RunEvent taxonomy & Coach Mode catalogue
After this reference you can recognise any RunEvent on a project's timeline — stage, severity, reason code, payload — and you know the Coach Mode contract: which workflow stages it speaks at, what severity each suggestion can carry, and what the three action kinds do when clicked.
BrewSLM's audit spine has two reference surfaces a developer reads daily: the RunEvent stream (what already happened) and Coach Mode (what to do next). Both are stable contracts the platform commits to. This catalogue documents them as they exist in the codebase — schema, taxonomy, action kinds — so the labels you see in the UI map straight to fields you can grep for.
The RunEvent row
One canonical row per "interesting thing happened" across every stage. The schema is append-only — corrections are new rows, never updates. Every row carries:
id int primary key (autoincrement)
project_id int FK projects.id
run_id str "<stage>-<id>" by convention (exp-42, deploy-7, autopilot-{hex})
parent_run_id str? parent op when nested (training under autopilot)
stage str one of nine canonical values (below)
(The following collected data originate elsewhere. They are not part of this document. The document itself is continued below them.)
(** The four static tables; [PluginData] points at them ([&doc_funcs], ...). *)
Inductive StaticTable : Type :=
| ref_doc_funcs | ref_sci_funcs | ref_template_funcs | ref_utils_funcs.

Record PluginData := {
  app : option gpointer;
  tools_menu : option gpointer;
  doc_array : option gpointer;
  document : option StaticTable;
  sci : option StaticTable;
  templates : option StaticTable;
  utils : option StaticTable
}.

(** What [info()] returns, with the two fields the file reads; [name] may be
    [NULL] (the C code guards it with [NVL]). *)
Record PluginInfo := {
  name : option string;
  description : option string
}.

(** An opened [GModule]: its address, the name [g_module_name] reports for it,
    and what [g_module_symbol] finds under the four names the manager asks
    for ([None] when the symbol is not exported).  [version_check] is the
    plugin's own function from [gint] to [gint]; [info] is represented by the
    structure it returns; [init] and [cleanup] are opaque code addresses. *)
Record GModule := {
  module_addr : gpointer;
  module_file_name : string;
  sym_version_check : option (Z -> Z);
  sym_info : option PluginInfo;
  sym_init : option gpointer;
  sym_cleanup : option gpointer
}.

(** [typedef struct Plugin]; [g_new0] zero-fills it, hence the options. *)
Record Plugin := {
  module : option GModule;
  filename : option string;
  data : PluginData;
  info : option PluginInfo;
  init : option gpointer;
  cleanup : option gpointer
}.

(** What the outside world provides: GLib's module loader, the host
    application, the build-time constants of [LIBDIR], the [NVL] macro of
    Geany's headers and the directory lister. *)
Record Host := {
  g_module_supported : bool;
  g_module_open : string -> option GModule;
  g_module_close : GModule -> bool;
  abi_version : Z;
  host_app : option gpointer;
  host_doc_array : option gpointer;
  lookup_widget : string -> option gpointer;
  PACKAGE_DATA_DIR : string;
  PACKAGE : string;
  G_DIR_SEPARATOR_S : string;
  NVL : option string -> string -> string;
  utils_get_file_list : string -> list string
}.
severity str info | warning | error | critical
reason_code str? stable code from the taxonomy (required when error/critical)
actor str "system" by default; user-id when an operator triggered the event
summary str? one-line human readable; UI uses as the row label
payload json structured details, free-form per emitter
ts datetime wall-clock time of the event
created_at datetime insert time (differs from ts for back-dated replays)
The nine canonical stages
Every emitter MUST tag its event with one of nine string constants. New stages are added by extending the lint-gated KNOWN_STAGES set — never by emitting an ad-hoc string.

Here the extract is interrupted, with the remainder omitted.